WHAT THE EXERCISE ASKS: Print the listing below from its opening line through the line holding "split; [vm_compute; reflexivity|]. split;", both ends included.

SOURCE INFORMATION:

(** C1, as stated, fails when the bill overflows: 1.5e308 kWh under the
    green flag is accepted by the validation and gives a tax base of
    [inf * 0.0], a NaN, so the check returns [false]. *)
Lemma verificar_invariantes_overflow :
  validar_entradas "1.5e308" "verde" = (true, Some 1.5e308, "verde", "") /\
  (0 <=? 1.5e308) = true /\
  exists r,
    calcular_faturamento 1.5e308 "verde" = Py.Returned r /\
    is_nan (total_final r) = true /\
    verificar_invariantes r = false.
Proof.
  split; [vm_compute; reflexivity|]. split; [vm_compute; reflexivity|].
  eexists. split; [vm_compute; reflexivity|].
  split; vm_compute; reflexivity.
Qed.

(* ====================================================================== *)
(** * Monotonicity of the grand total *)
(* ====================================================================== *)

Lemma soma_valores_app (res : list item_faixa) (i : item_faixa) :
  soma_valores (res ++ [i]) = soma_valores res + valor i.
Proof. unfold soma_valores, Py.reduce. rewrite fold_left_app. reflexivity. Qed.

Lemma soma_valores_laco (fs : list faixa_tarifa) : forall r res,
  soma_valores (laco_faixas fs r res) = soma_laco fs r (soma_valores res).
Proof.
  induction fs as [|f fs IH]; intros r res; cbn [laco_faixas soma_laco].
  - reflexivity.
  - destruct (r <=? 0); [reflexivity|].
    unfold calcular_faixa. rewrite IH.
    destruct (0 <? Py.min r (fim f - inicio f)); [|reflexivity].
    rewrite soma_valores_app. reflexivity.
Qed.

Lemma total_final_total_de (c : float) (t : string) (taxa : float) :
  Py.get BANDEIRAS t = Some taxa ->
  exists r,
    calcular_faturamento c t = Py.Returned r /\
    subtotal_consumo r = soma_valores (calcular_tarifacao_por_faixas c) /\
    total_final r = total_de taxa (soma_valores (calcular_tarifacao_por_faixas c)).
Proof.
  intros Ht.
  destruct (fatura_fields c t taxa Ht)
    as (r & Hr & _ & _ & Hf & Hs & Ha & Hb & Hi & Hti & Htf).
  exists r. split; [exact Hr|]. split; [rewrite Hs, Hf; reflexivity|].
  rewrite Htf, Hti, Hi, map_map. cbn [snd].
  unfold total_de. rewrite Hb, Ha, Hs, Hf. reflexivity.
Qed.

Lemma min_fval (r w : float) : nn r = true -> nn w = true ->
  nn (Py.min r w) = true /\ fval (Py.min r w) = Z.min (fval r) (fval w).
Proof.
  intros Hr Hw. unfold Py.min. rewrite ltb_fval by assumption.
  destruct (Z.ltb_spec (fval w) (fval r)); (split; [assumption|lia]).
Qed.

Lemma leb_zero (r : float) : nn r = true -> (r <=? 0) = (fval r <=? 0)%Z.
Proof. intros Hr. rewrite leb_fval; [reflexivity|exact Hr|reflexivity]. Qed.

Lemma ltb_zero (u : float) : nn u = true -> (0 <? u) = (0 <? fval u)%Z.
Proof. intros Hu. rewrite ltb_fval; [reflexivity|reflexivity|exact Hu]. Qed.

Lemma soma_laco_zero (fs : list faixa_tarifa) (r acc : float) :
  nn r = true -> fval r = 0%Z -> soma_laco fs r acc = acc.
Proof.
  intros Hr H0. destruct fs as [|f fs]; [reflexivity|].
  cbn [soma_laco]. rewrite leb_zero, H0 by assumption. reflexivity.
Qed.

Lemma soma_laco_mono (fs : list faixa_tarifa) :
  Forall faixa_ok fs ->
  forall r1 r2 a1 a2,
    fin r1 = true -> fin r2 = true -> (fval r1 <= fval r2)%Z ->
    nn a1 = true -> nn a2 = true -> (fval a1 <= fval a2)%Z ->
    nn (soma_laco fs r1 a1) = true /\ nn (soma_laco fs r2 a2) = true /\
    (fval (soma_laco fs r1 a1) <= fval (soma_laco fs r2 a2))%Z.
Proof.
  induction 1 as [|f fs Hf Hfs IH]; intros r1 r2 a1 a2 F1 F2 Hr N1 N2 Ha.
  - cbn [soma_laco]. auto.
  - destruct Hf as (Hw & Hwpos & Ht & Htpos).
    pose proof (fin_is_nn _ F1) as R1. pose proof (fin_is_nn _ F2) as R2.
    set (w := fim f - inicio f) in *.
    (* one step from a positive remaining consumption *)
    assert (Hstep : forall r a, fin r = true -> nn a = true -> (0 < fval r)%Z ->
      soma_laco (f :: fs) r a = soma_laco fs (r - Py.min r w) (a + Py.min r w * tarifa f) /\
      fin (Py.min r w) = true /\ fval (Py.min r w) = Z.min (fval r) (fval w)).
    { intros r a Fr Na Hpos. pose proof (fin_is_nn _ Fr) as Nr.
      destruct (min_fval r w Nr Hw) as [Nu Vu].
      cbn [soma_laco]. fold w. rewrite leb_zero by assumption.
      replace (fval r <=? 0)%Z with false by (symmetry; apply Z.leb_gt; lia).
      rewrite ltb_zero, Vu by assumption.
      replace (0 <? Z.min (fval r) (fval w))%Z with true
        by (symmetry; apply Z.ltb_lt; lia).
      split; [reflexivity|]. split; [|reflexivity].
      apply (le_fin _ r Nu Nr); [lia|exact Fr]. }
    destruct (Z.le_gt_cases (fval r2) 0) as [Z2|P2].
    + (* both loops stop at once *)
      pose proof (fval_nonneg r1). pose proof (fval_nonneg r2).
      rewrite !soma_laco_zero by (assumption || lia). auto.
    + destruct (Hstep r2 a2 F2 N2 P2) as (E2 & Fu2 & Vu2).
      destruct (sub_le r2 (Py.min r2 w) F2 Fu2 ltac:(lia)) as (Fr2 & Vr2 & _).
      destruct (Z.le_gt_cases (fval r1) 0) as [Z1|P1].
      * (* the first loop stops, the second goes on *)
        pose proof (fval_nonneg r1).
        rewrite (soma_laco_zero (f :: fs) r1 a1) by (assumption || lia).
        rewrite <- (soma_laco_zero fs r1 a1) by (assumption || lia).
        rewrite E2.
        assert (Nv : nn (Py.min r2 w * tarifa f) = true).
        { apply mul_nn; auto using fin_is_nn. }
        destruct (add_ge a2 _ N2 Nv) as [Na Ga].
        apply IH; auto.
        -- pose proof (fval_nonneg (r2 - Py.min r2 w)). lia.
        -- lia.
      * (* both loops go on *)
        destruct (Hstep r1 a1 F1 N1 P1) as (E1 & Fu1 & Vu1).
        destruct (sub_le r1 (Py.min r1 w) F1 Fu1 ltac:(lia)) as (Fr1 & Vr1 & _).
        rewrite E1, E2.
        assert (Hu : (fval (Py.min r1 w) <= fval (Py.min r2 w))%Z) by lia.
        destruct (mul_mono _ _ (tarifa f) (fin_is_nn _ Fu1) (fin_is_nn _ Fu2) Hu Ht
                    (or_introl Fu2)) as (Nv1 & Nv2 & Hv).
        destruct (add_mono a1 a2 _ _ N1 N2 Nv1 Nv2 Ha Hv) as (Na1 & Na2 & Hacc).
        apply IH; auto.
        rewrite Vr1, Vr2. apply Rz_mono. lia.
Qed.

Lemma total_de_mono (taxa s1 s2 : float) :
  nn s1 = true -> nn s2 = true -> (fval s1 <= fval s2)%Z ->
  fin taxa = true -> (fin s2 = true \/ 0 < fval taxa)%Z ->
  nn (total_de taxa s1) = true /\ nn (total_de taxa s2) = true /\
  (fval (total_de taxa s1) <= fval (total_de taxa s2))%Z.
Proof.
  intros N1 N2 Hs Ft Hc. unfold total_de.
  destruct (mul_mono s1 s2 taxa N1 N2 Hs Ft Hc) as (Na1 & Na2 & Ha).
  destruct (add_mono s1 s2 _ _ N1 N2 Na1 Na2 Hs Ha) as (Nb1 & Nb2 & Hb).
  set (b1 := s1 + s1 * taxa) in *. set (b2 := s2 + s2 * taxa) in *.
  unfold IMPOSTOS. cbn [map fold_left snd].
  assert (Hk : forall k, fin k = true -> (0 < fval k)%Z ->
            nn (b1 * k) = true /\ nn (b2 * k) = true /\
            (fval (b1 * k) <= fval (b2 * k))%Z).
  { intros k Fk Pk. apply mul_mono; auto. }
  destruct (Hk 0.18) as (X1 & X2 & X3); [reflexivity|vm_compute; reflexivity|].
  destruct (Hk 0.0165) as (Y1 & Y2 & Y3); [reflexivity|vm_compute; reflexivity|].
  destruct (Hk 0.0761) as (W1 & W2 & W3); [reflexivity|vm_compute; reflexivity|].
  assert (N0 : nn 0.0 = true) by reflexivity.
  destruct (add_mono 0.0 0.0 _ _ N0 N0 X1 X2 (Z.le_refl _) X3) as (P1 & P2 & P3).
  destruct (add_mono _ _ _ _ P1 P2 Y1 Y2 P3 Y3) as (Q1 & Q2 & Q3).
  destruct (add_mono _ _ _ _ Q1 Q2 W1 W2 Q3 W3) as (T1 & T2 & T3).
  apply add_mono; assumption.
Qed.

Lemma BANDEIRAS_cases (t : string) (taxa : float) :
  Py.get BANDEIRAS t = Some taxa ->
  (t = "verde" /\ taxa = 0.0) \/ (t <> "verde" /\ fin taxa = true /\ (0 < fval taxa)%Z).
Proof.
  unfold BANDEIRAS. cbn [Py.get].
  destruct (String.eqb_spec "verde" t) as [E1|E1].
  { intros H. injection H as <-. left. auto. }
  destruct (String.eqb "amarela" t).
  { intros H. injection H as <-. right. repeat split; auto; vm_compute; reflexivity. }
  destruct (String.eqb "vermelha" t).
  { intros H. injection H as <-. right. repeat split; auto; vm_compute; reflexivity. }
  discriminate.
Qed.

Lemma subtotal_mono (c1 c2 : float) :
  nn c1 = true -> nn c2 = true -> (fval c1 <= fval c2)%Z ->
  nn (soma_valores (calcular_tarifacao_por_faixas c1)) = true /\
  nn (soma_valores (calcular_tarifacao_por_faixas c2)) = true /\
  (fval (soma_valores (calcular_tarifacao_por_faixas c1))
   <= fval (soma_valores (calcular_tarifacao_por_faixas c2)))%Z.
Proof.
  intros N1 N2 Hle. destruct (fin c2) eqn:F2.
  - unfold calcular_tarifacao_por_faixas. rewrite !soma_valores_laco.
    pose proof (le_fin c1 c2 N1 N2 Hle F2) as F1.
    apply (soma_laco_mono TARIFAS_FAIXAS TARIFAS_FAIXAS_ok c1 c2 _ _ F1 F2 Hle
             (eq_refl : nn (soma_valores []) = true)
             (eq_refl : nn (soma_valores []) = true) (Z.le_refl _)).
  - split; [apply soma_valores_nn|]. split; [apply soma_valores_nn|].
    rewrite (nn_notfin_inf c2 N2 F2).
    replace (soma_valores (calcular_tarifacao_por_faixas infinity)) with infinity
      by (vm_compute; reflexivity).
    change (fval infinity) with cap. apply fval_le_cap.
Qed.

RESULT:
(** C1, as stated, fails when the bill overflows: 1.5e308 kWh under the
    green flag is accepted by the validation and gives a tax base of
    [inf * 0.0], a NaN, so the check returns [false]. *)
Lemma verificar_invariantes_overflow :
  validar_entradas "1.5e308" "verde" = (true, Some 1.5e308, "verde", "") /\
  (0 <=? 1.5e308) = true /\
  exists r,
    calcular_faturamento 1.5e308 "verde" = Py.Returned r /\
    is_nan (total_final r) = true /\
    verificar_invariantes r = false.
Proof.
  split; [vm_compute; reflexivity|]. split; [vm_compute; reflexivity|].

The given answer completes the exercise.